FRANKEL, District Judge.

Petitioner seeks the federal writ of habeas corpus on the asserted ground that his ten-year state sentence, following a guilty plea, was adjudged under a misapprehension of fact so vital and prejudicially influential — and so casually accepted, over a protest, from unexamined hearsay — as to violate his right to the due process of law. For reasons hereinafter stated, this court concludes that petitioner must be resenteneed.

In 1969 a New York grand jury indicted petitioner and a co-defendant on a number of charges arising from the robbery and stabbing of a woman on a New York City street. On October 15, 1970, the co-defendant pled guilty to a Class C felony, for which he was later sentenced to a term of five years. Four days later, having been confined since June 10, 1970, the petitioner entered a plea to a higher crime, the Class B felony of first-degree robbery, “to cover the indictment.” On December 8, 1970, after the sentencing of his co-defendant, petitioner was sentenced to ten years’ imprisonment.

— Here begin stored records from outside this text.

(* ===== verification/TCPServerProps.v ===== *)
(** * TCPServerProps: the properties of the TCP server

    The backoff of the accept loop, that no connection is ever served, that a
    read that does not fill the buffer is never a packet, and that the handlers
    keep the ownership of packets. *)

From Stdlib Require Import ZArith Lia Ascii String.
From stdpp Require Import base list strings gmap fin_maps.
From S2P Require Import Prelude Base64 Utf8 JsonText Decimal Json JsonNul Packet PacketSpec PacketProps.
From S2P Require Import Fmt Pipeline Cipher Crypto Throttle UDPServer UDPServerSpec UDPServerProps TCPServer.
Open Scope Z_scope.

(** ** The accept loop *)

(** The pauses of the loop, in order. *)
Definition sleeps (rs : list round) : list Z :=
  rs ≫= (fun r => match r with Sleep d => [d] | _ => [] end).

(** The [k]-th pause. *)
Definition backoff (k : nat) : Z := Z.min (5 * Millisecond * 2 ^ Z.of_nat k) Second.

(** The value of [tempDelay] after [k] pauses. *)
Definition delay_after (k : nat) : Z := match k with O => 0 | S j => backoff j end.

Lemma backoff_range k : 5 * Millisecond <= backoff k <= Second.
Proof.
  unfold backoff, Millisecond, Second. assert (0 < 2 ^ Z.of_nat k) by (apply Z.pow_pos_nonneg; lia).
  lia.
Qed.

Lemma next_delay_after k : next_delay (delay_after k) = backoff k.
Proof.
  unfold next_delay. destruct k as [|k]; [done|]. cbn [delay_after].
  pose proof (backoff_range k) as Hr. unfold Millisecond, Second in Hr.
  destruct (Z.eqb_spec (backoff k) 0) as [H0|_]; [lia|].
  rewrite i64_id by lia.
  destruct (Z.ltb_spec Second (backoff k * 2)) as [H|H]; revert H Hr;
    unfold backoff; rewrite Nat2Z.inj_succ, Z.pow_succ_r by lia;
    generalize (2 ^ Z.of_nat k); unfold Millisecond, Second; lia.
Qed.

Lemma Serve_sleeps as_ k :
  sleeps (Serve (delay_after k) as_) = backoff <$> seq k (length (sleeps (Serve (delay_after k) as_))).
Proof.
  revert k. induction as_ as [|a as_ IH]; intros k; [done|]. cbn [Serve].
  destruct (serve_round (delay_after k) a) as [|d|e|c] eqn:Er; try apply IH; [|done].
  assert (d = backoff k) as ->.
  { unfold serve_round in Er. destruct (acc_err a) as [[e [|]]|]; simplify_eq. apply next_delay_after. }
  change (sleeps (Sleep (backoff k) :: Serve (backoff k) as_))
    with (backoff k :: sleeps (Serve (delay_after (S k)) as_)).
  cbn [length seq fmap list_fmap]. f_equal. apply IH.
Qed.

(** Backoff: whatever [AcceptTCP] returns, the pauses of the accept loop
    are 5 ms, 10 ms, 20 ms and so on, doubling up to one second, and they never
    start over (an accepted connection does not reset them). *)
Theorem tcp_backoff as_ :
  sleeps (Serve 0 as_) = backoff <$> seq 0 (length (sleeps (Serve 0 as_))) /\
  Forall (fun d => 5 * Millisecond <= d <= Second) (sleeps (Serve 0 as_)).
Proof.
  pose proof (Serve_sleeps as_ 0) as H. split; [exact H|]. cbn [delay_after] in H. rewrite H.
  apply list.Forall_fmap, list.Forall_forall. intros k _. apply backoff_range.
Qed.

(** (C40) The TCP server serves no connection: the code that starts the routines
    of an accepted connection is inside the branch for a failed accept, behind
    its returns, so no round of the loop starts them; and starting them would
    panic, because the server's mutex is never created. *)
Theorem tcp_never_serves d as_ c laddr size :
  (Spawn c ∉ Serve d as_) /\
  forall routines, serve c routines (NewTCPServer laddr size) = Panic NilDeref.
Proof.
  split; [|done]. revert d. induction as_ as [|a as_ IH]; intros d; cbn [Serve].
  { apply not_elem_of_nil. }
  unfold serve_round. destruct (acc_err a) as [[e [|]]|];
    rewrite elem_of_cons; intros [|H]; try done; [by apply IH in H | by apply elem_of_nil in H | by apply IH in H].
Qed.

(** ** The handlers *)

Section handlers.
Context {E : Type}.
Abbreviation W := (SvrState E).
Abbreviation ab w l := (abs (s_heap w) l).

Lemma short_read_nul size d :
  (length d < size)%nat -> existsb is_nul (read_conn_buffer size d) = true.
Proof.
  intros H. unfold read_conn_buffer. rewrite existsb_app. apply orb_true_intro. right.
  destruct (size - length d)%nat as [|n] eqn:En; [lia | done].
Qed.

(** A read that does not fill the buffer is never a packet: the whole
    buffer, with the NUL bytes behind what was read, goes to the decoder, which
    accepts no text with a NUL byte; whatever was read, the connection answers
    "malformed packet". *)
Theorem tcp_short_read_malformed (p : Processor W) addr size d w :
  transforms (DataProcessor p) "_in_" = [] -> inv [] w -> (length d < size)%nat ->
  wp (tcp_processIncoming p addr (read_conn_buffer size d))
     (fun _ w' => sends_one w w' (is_err "" addr "malformed packet")) w.
Proof.
  intros Hin I Hlen. pose proof (nul_not_parsed _ (short_read_nul size d Hlen)) as Hp.
  unfold tcp_processIncoming. rewrite wp_bind, DataProcess_none by done.
  apply wp_ret. cbn [Stat t_ctx]. change (0 =? CodeStopNoop) with false. cbn iota.
  by apply wp_malformed.
Qed.

Lemma tcp_respond_safe ctx resp F (w : W) :
  inv (resp :: F) w -> wp (tcp_respond ctx resp) (fun _ w' => inv F w') w.
Proof.
  intros I. destruct (inv_owned _ _ resp I ltac:(by left)) as [a Ha].
  unfold tcp_respond. destruct (Stat (c_ctx ctx) =? CodeStopNoop); [by eapply wp_PutBack|].
  rewrite wp_bind. eapply wp_pkt; [apply Close_acts | done | by left | done |].
  intros w2 I2 _ _. by eapply wp_send.
Qed.

Lemma tcp_processIncoming_safe adm admp p addr data (w : W) :
  processor_safe adm admp p -> inv [] w -> adm data ->
  wp (tcp_processIncoming p addr data) (fun _ w' => inv [] w') w.
Proof.
  intros [Pi Po Pc] I Hd. unfold tcp_processIncoming. rewrite wp_bind.
  eapply wp_mono; [by apply Pi|]. intros [[tctx dt] e] w1 (I1 & _ & Hk).
  destruct e as [e|]; [by eapply wp_send_err|].
  destruct (Stat _ =? CodeStopNoop); [by apply wp_ret|].
  apply (decoded_safe _ admp); [|done|by apply Hk]. intros pkt w2 a I2 A2 Had.
  eapply (callbacks_safe tcp_respond); [|done..]. intros. by apply tcp_respond_safe.
Qed.

Lemma tcp_processOutgoing_safe adm admp p pkt (w : W) :
  processor_safe adm admp p -> inv [pkt] w ->
  wp (tcp_processOutgoing p pkt) (fun _ w' => inv [] w') w.
Proof.
  intros [Pi Po Pc] I. destruct (inv_owned _ _ pkt I ltac:(by left)) as [a Ha].
  unfold tcp_processOutgoing. rewrite !wp_bind.
  eapply wp_read; [apply Marshal_reads | exact I | done |]. rewrite wp_bind.
  eapply wp_mono; [by eapply run_out_safe|]. intros [[tctx bin] e] w3 I3.
  eapply wp_mono; [by apply outgoing_end_safe|]. intros [] w4 I4. by eapply wp_PutBack.
Qed.

Lemma readConn_safe adm admp p addr size rs (w : W) :
  processor_safe adm admp p -> (forall d, ReadData d ∈ rs -> adm (read_conn_buffer size d)) ->
  inv [] w -> wp (readConn p addr size rs) (fun _ w' => inv [] w') w.
Proof.
  intros Hp. revert w. induction rs as [|[d| |] rs IH]; intros w Had I; cbn [readConn].
  - by apply wp_ret.
  - rewrite wp_bind. eapply wp_mono.
    { eapply tcp_processIncoming_safe; [done | done |]. apply Had. by left. }
    intros [] w1 I1. apply IH; [|done]. intros d' Hd'. apply Had. by right.
  - apply IH; [|done]. intros d' Hd'. apply Had. by right.
  - by apply wp_ret.
Qed.

(** Ownership on a TCP connection: for every sequence of reads the read
    routine does not panic on admissible data and keeps the pool and the waiting
    packets disjoint and usable, and so does the outgoing handler, which returns
    its packet to the pool, for all installed callbacks and transforms that keep
    to the server's conditions. *)
Theorem tcp_handlers_safe adm admp (p : Processor W) addr size rs pkt w w2 :
  processor_safe adm admp p -> (forall d, ReadData d ∈ rs -> adm (read_conn_buffer size d)) ->
  inv [] w -> inv [pkt] w2 ->
  wp (readConn p addr size rs) (fun _ w' => inv [] w') w /\
  wp (tcp_processOutgoing p pkt) (fun _ w' => inv [] w') w2.
Proof.
  intros Hp Hd I I2. split; [by eapply readConn_safe | by eapply tcp_processOutgoing_safe].
Qed.
End handlers.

Given the huge discretion of sentencing judges and the 25-year maximum petitioner faced upon his guilty plea, there are facts in the state record which, if they stood alone, would wholly insulate against federal (or, probably, any) attack the sentence of which complaint is here made. Petitioner was sentenced for a more serious offense than the one to which his co-defendant had pled. Petitioner’s criminal record appears to have been more serious. His plea “covered” an outstanding narcotics charge as well as the robbery. The sentence imposed was well within the maximum.

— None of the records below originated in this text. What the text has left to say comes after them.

(* ===== verification/Samples.v ===== *)
(** * Samples: instances of the interfaces and concrete states

    A cipher, a curve and a resolver that satisfy the laws the development
    assumes, an application callback, and heaps, servers and clients on which
    the properties are evaluated. *)

From Stdlib Require Import ZArith Lia Ascii String.
From stdpp Require Import base list strings gmap fin_maps.
From S2P Require Import Prelude Base64 Utf8 JsonText Decimal Json JsonNul Packet PacketSpec PacketProps.
From S2P Require Import Fmt Pipeline Cipher Crypto CryptoSpec UDPServer UDPServerSpec UDPServerProps.
From S2P Require Import Channel Throttle UDPClient UDPClientProps.
Open Scope Z_scope.

(** ** A cipher *)

(** A NUL byte, key and nonce in front of the plaintext: it authenticates and
    hides nothing, and no JSON text is a sealed one. *)
#[export] Instance toy_aead : AEAD := {
  Seal k n p := ("000"%char :: k ++ n) ++ p;
  Open k n c :=
    let tag := "000"%char :: k ++ n in
    if decide (take (length tag) c = tag) then Some (drop (length tag) c) else None;
}.

#[export] Instance toy_aead_laws : AEADLaws toy_aead.
Proof.
  split; unfold Seal, Open, toy_aead.
  - intros k n p. cbv zeta. rewrite take_app_length, drop_app_length. by rewrite decide_True.
  - intros k n c p. cbv zeta. case_decide as H; [|done]. intros [= <-].
    change ("000"%char :: k ++ n ++ drop (length ("000"%char :: k ++ n)) c) with
      ("000"%char :: k ++ (n ++ drop (length ("000"%char :: k ++ n)) c)).
    rewrite <- (take_drop (length ("000"%char :: k ++ n)) c) at 1. by rewrite H.
Qed.

Lemma toy_unforged key n p m d : length n = nonceSize -> render_pkt m d <> n ++ Seal key n p.
Proof.
  intros _ E. assert (Hf : nul_free (render_pkt m d)).
  { apply nul_free_cons; [done|]. apply nul_free_app; [apply quote_nul_free|]. apply nul_free_cons; [done|].
    apply nul_free_app; [apply render_omap_nul_free|]. apply nul_free_cons; [done|].
    by apply (member_nul_free "d" d). }
  rewrite E in Hf. unfold nul_free in Hf. by rewrite existsb_app, orb_true_r in Hf.
Qed.

(** So no text of JSON is accepted as a sealed one. *)
Lemma toy_text_clear key m d :
  Open key (take nonceSize (render_pkt m d)) (drop nonceSize (render_pkt m d)) = None.
Proof.
  destruct (Open _ _ _) as [p|] eqn:E; [|done]. apply open_sound in E.
  exfalso. eapply (toy_unforged key (take nonceSize (render_pkt m d)) p m d).
  - rewrite length_take. pose proof (render_pkt_long m d). lia.
  - rewrite <- E. by rewrite take_drop.
Qed.

(** ** A curve *)

Definition be_value (l : bytes) : Z := fold_left (fun a c => a * 256 + zb c) l 0.

Lemma be_value_be_bytes f z : 0 <= z -> z = 0 \/ Z.log2 z < Z.of_nat f -> be_value (be_bytes f z) = z.
Proof.
  revert z. induction f as [|f IH]; intros z Hz Hf.
  { destruct Hf as [->|Hf]; [done|]. pose proof (Z.log2_nonneg z). lia. }
  simpl. destruct (Z.eqb_spec z 0) as [->|Hne]; [done|].
  unfold be_value. rewrite fold_left_app. fold (be_value (be_bytes f (z / 256))).
  rewrite IH; [simpl; rewrite zb_bz; lia | lia |].
  destruct (log2_div256 z ltac:(lia)) as [H|[_ H]]; [by left | right; lia].
Qed.

Lemma be_value_BigBytes z : 0 <= z -> be_value (BigBytes z) = z.
Proof.
  intros Hz. unfold BigBytes. rewrite Z.abs_eq by done.
  apply be_value_be_bytes; [done|]. right. pose proof (Z.log2_nonneg z). lia.
Qed.

(** Multiplication of integers, with the base point 2^250. *)
#[export] Instance toy_curve : Curve := {
  ScalarMult x y k := (x * be_value k, y);
  keypair d x y := 0 <= d /\ x = d * 2 ^ 250;
}.

#[export] Instance toy_curve_laws : CurveLaws toy_curve.
Proof.
  split. intros d1 x1 y1 d2 x2 y2 [H1 ->] [H2 ->]. simpl. rewrite !be_value_BigBytes by done. ring.
Qed.

(** ** Addresses *)

#[export] Instance toy_resolver : Resolver := { ResolveUDPAddr s := Some s }.

(** ** An application callback: the request's data is the response's *)

Section echo.
Context {E : Type}.

Definition echo : TargetCallback (SvrState E) := fun ctx pw =>
  let* l := svr_pkt (c_ctx ctx) in
  let* d := pk (PktData l) in
  pk (Write pw d) ;;;
  ret ctx.

Definition echo_effect (q r : APkt) : APkt := a_write (a_buff q) r.

Lemma echo_answers : answers echo echo_effect.
Proof.
  intros w ctx pkt pw a b Hp I Ha Hb. unfold echo, svr_pkt. rewrite Hp, wp_bind. apply wp_ret.
  rewrite wp_bind. eapply wp_read; [apply PktData_reads | exact I | exact Ha |].
  rewrite wp_bind. eapply wp_pkt; [apply Write_acts | exact I | by right; left | exact Hb |].
  intros w' I' O' A'. by apply wp_ret.
Qed.
End echo.

(** ** Heaps *)

Lemma exec_acts {A} (m : M Heap A) l f r h a :
  acts m l f r -> heap_ok h -> abs h l = Some a ->
  heap_ok (exec m h) /\ abs (exec m h) l = Some (f a) /\ pool (exec m h) = pool h.
Proof.
  intros Hm Hok Ha. pose proof (Hm h a Hok Ha) as H. unfold wp, exec in *.
  destruct (m h) as [[x h']|]; [|done]. destruct H as (_ & F & A'). split; [apply F|].
  split; [done | apply F].
Qed.

(** One, two and three new packets (2, 5 and 8), none of them pooled. *)
Definition heap1 (o : list nat) : Heap := after_New (heap0 o).
Definition heap2 (o : list nat) : Heap := after_New (heap1 o).
Definition heap3 (o : list nat) : Heap := after_New (heap2 o).

Lemma heap1_ok o : heap_ok (heap1 o).
Proof. apply heap_ok_after_New, heap0_ok. Qed.
Lemma heap2_ok o : heap_ok (heap2 o).
Proof. apply heap_ok_after_New, heap1_ok. Qed.
Lemma heap3_ok o : heap_ok (heap3 o).
Proof. apply heap_ok_after_New, heap2_ok. Qed.

Lemma unpooled_healthy h : pool h = [] -> healthy h.
Proof. intros E l Hl. rewrite E in Hl. by apply not_elem_of_nil in Hl. Qed.

(** The application's request for the target "app.echo" with the data "hi". *)
Definition compose (l : nat) : M Heap unit :=
  Meta_Add l KeyRef "r1" ;;; Meta_Add l KeyTarget "app.echo" ;;;
  Write l (b_of_s "hi") ;;; Close l.

Definition hi_pkt : APkt :=
  a_close (a_write (b_of_s "hi") (a_add KeyTarget "app.echo" (a_add KeyRef "r1" blank))).

Definition heap_hi : Heap := exec (compose 2) (heap1 []).

Lemma heap_hi_ok : heap_ok heap_hi /\ abs heap_hi 2 = Some hi_pkt /\ pool heap_hi = [].
Proof.
  apply (exec_acts (compose 2) 2
    (fun a => a_close (a_write (b_of_s "hi") (a_add KeyTarget "app.echo" (a_add KeyRef "r1" a))))
    (fun _ => tt)); [|apply heap1_ok | reflexivity].
  eapply acts_ext; [unfold compose; repeat (eapply acts_seq; [eauto with concord|]);
    eauto with concord | done | done].
Qed.

Definition hi_meta : gmap string string := {[KeyRef := "r1"; KeyTarget := "app.echo"]}%string.

Lemma utf8_hi : utf8_map hi_meta.
Proof. by apply map_Forall_insert_2; [|apply map_Forall_singleton]. Qed.

(** ** Servers and clients *)

Definition server0 {E} (e : E) : SvrState E := svr_init (heap0 []) e.

Lemma server0_inv {E} (e : E) : inv [] (server0 e).
Proof.
  split; simpl; try done; [apply heap0_ok | by apply unpooled_healthy | apply NoDup_nil_2 |].
  intros l Hl. by apply not_elem_of_nil in Hl.
Qed.

(** A packet [l] of the heap in the hands of a handler. *)
Lemma holding_inv {E} h (e : E) l a :
  heap_ok h -> pool h = [] -> abs h l = Some a -> inv [l] (svr_init h e).
Proof.
  intros Hok Hp Ha. split; simpl; try done; [by apply unpooled_healthy | apply NoDup_singleton |].
  intros k ->%list_elem_of_singleton. rewrite Hp. split; [apply not_elem_of_nil | eauto].
Qed.

(** A packet [l] that waits to be sent. *)
Lemma waiting_inv {E} h (e : E) l a :
  heap_ok h -> pool h = [] -> abs h l = Some a -> inv [] (mk_SvrState h e [l] [] false).
Proof.
  intros Hok Hp Ha. split; simpl; try done; [by apply unpooled_healthy | apply NoDup_singleton |].
  intros k ->%list_elem_of_singleton. rewrite Hp. split; [apply not_elem_of_nil | eauto].
Qed.

Definition echo_server {E} : Processor (SvrState E) :=
  mk_Processor NewDataPipeline (AddCallback "app.echo" echo (PacketProcessor NewUDPServer)).

Definition client0 {E} (e : E) : CliState E := cli_init heap_hi e [].

Lemma client0_good {E} (e : E) : heap_good (client0 e).
Proof. destruct heap_hi_ok as (Hok & _ & Hp). split; [done | by apply unpooled_healthy]. Qed.

(** Key pairs on the toy curve. *)
Definition key_of (d : Z) : PrivateKey := mk_PrivateKey d (d * 2 ^ 250) 0.
Definition nonce0 : bytes := replicate nonceSize "n"%char.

Notwithstanding all this, the state record is too flawed to pass the test of the Fourteenth Amendment. The sentencing judge accepted and stressed a hearsay.report that petitioner, after taking the victim’s property, had needlessly and wantonly stabbed her. This “fact,” if it was one, had an obvious and appropriate place in the sentencing decision. However, as was repeatedly indicated to the state judge, petitioner never admitted the stabbing; on the contrary, refusing to tender any such admission, defense counsel made reasonably (if not vividly) clear that petitioner would want to contest any such assertion if it was to be considered against him. In such circumstances, the hearsay report was worthless. It should have been rejected or put to at least some minimal test of its accuracy. However this blot is to be erased, it cannot remain — the State ought scarcely to wish it to remain — to deface and impair a judgment of imprisonment for ten years.

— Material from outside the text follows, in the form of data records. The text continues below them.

(** * Media-Arena: the tournament engine of [arena.py]

    A shallow embedding of the engine functions of [src/arena.py]
    ([calculate_elo], [create_swiss_pairings], [has_played],
    [start_tournament], [display_match], [vote]) and the properties the
    specification states about them.

    Conventions of the embedding.
    - A Python exception is a value [Raise e] of the result type; a
      function that returns normally yields [Ok v].  A raised exception
      ends the call; what the call had already written to the dict is not
      kept.  The [gr.Warning] toasts of [start_tournament] are left out.
    - The state object is the Python [dict] of the source: a record with
      one optional field per key, so that a missing key is a [KeyError]
      exactly where the source subscripts it.
    - Python dicts keep insertion order; they are association lists whose
      keys are pairwise distinct.
    - [random.shuffle] draws from the hidden generator of the [random]
      module: the generator state is threaded explicitly and the shuffle
      itself is a parameter, known only to return a permutation.
    - Floating point numbers are read as exact reals; the only float
      effect kept is the [OverflowError] of [10 ** x]. *)

From Stdlib Require Import Reals Lra ZArith Lia List String Bool Permutation Sorted.
From Stdlib Require Import DecimalString.
Import ListNotations.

At the time of petitioner’s guilty plea on October 19, 1970, the prosecutor described the charges against petitioner as follows:

“MR. SCHMUKLER: The defendant in this case, Your Honor, is accused of robbery in the first degree, because, as the indictment charges, on October 9, 1969, while acting in concert with a Hugh Robinson, he robbed a Mrs. Yuet Ling Lee, and during the course of that robbery, this defendant stabbed Mrs. Yuet Ling Lee, and her pocketbook was taken from her.” (Emphasis added.)

Thereafter, in the course of an expeditious voir dire, the judge asked if petitioner was pleading voluntarily, was told “Yes,” then proceeded as follows:

“THE COURT: And do you admit to the fact that on October 9, 1969, in New York County, you forcibly stole certain property from a lady named Yuet Ling Lee consisting of U.S. currency and personal property having a total value of about $18, and that in the course of the commission of this crime you used a sharp object which, in this case, was a knife, stabbed Mrs. Lee and caused serious physical injury ; do you admit this ?
“MR. CHANCE: Judge, may I approach the Bench just a minute with the district attorney on that point?
“(Mr. Schmukler and Mr. Chance approach the Bench and engage the Court in an undertone discussion which is had off the record.)
“THE COURT: Do you admit this and that at the time Hugh Robinson, the co-defendant, was present? Do you admit this?
“(Mr. Schmukler and Mr. Chance approach the Bench and engage the Court in an undertone discussion which is had off the record.)
“THE COURT: All right, I’m going to rephrase it. Don’t expunge what I said from the record, however.
“After conferring with the assistant district attorney and Mr. Chance, I’m going to ask you this question: Do you admit to the fact that on October 9, 1969, in New York County, you forcibly stole certain property from a woman named Yuet Ling Lee?
“THE DEFENDANT: Yes.
“THE COURT: And at that time you were acting in concert with the defendant Hugh Robinson ?
“THE DEFENDANT: Yes.
“THE COURT: And this property had an aggregate value of about $18 consisting of United States currency and personal property, and that in the course of the commission of this theft the stealing of property from Mrs. Lee, a knife was used which resulted in Mrs. Lee being stabbed and causing her to sustain personal injuries. Do you admit that?
“THE DEFENDANT: Yes.”

As explained by petitioner, with entire plausibility and without contradiction, the redacted questioning reflected that petitioner refused to admit the stabbing. Evidently accepting that important limit upon the confession of guilt, the court allowed the plea without it. If the matter had ended in that posture, the present petition would be short work.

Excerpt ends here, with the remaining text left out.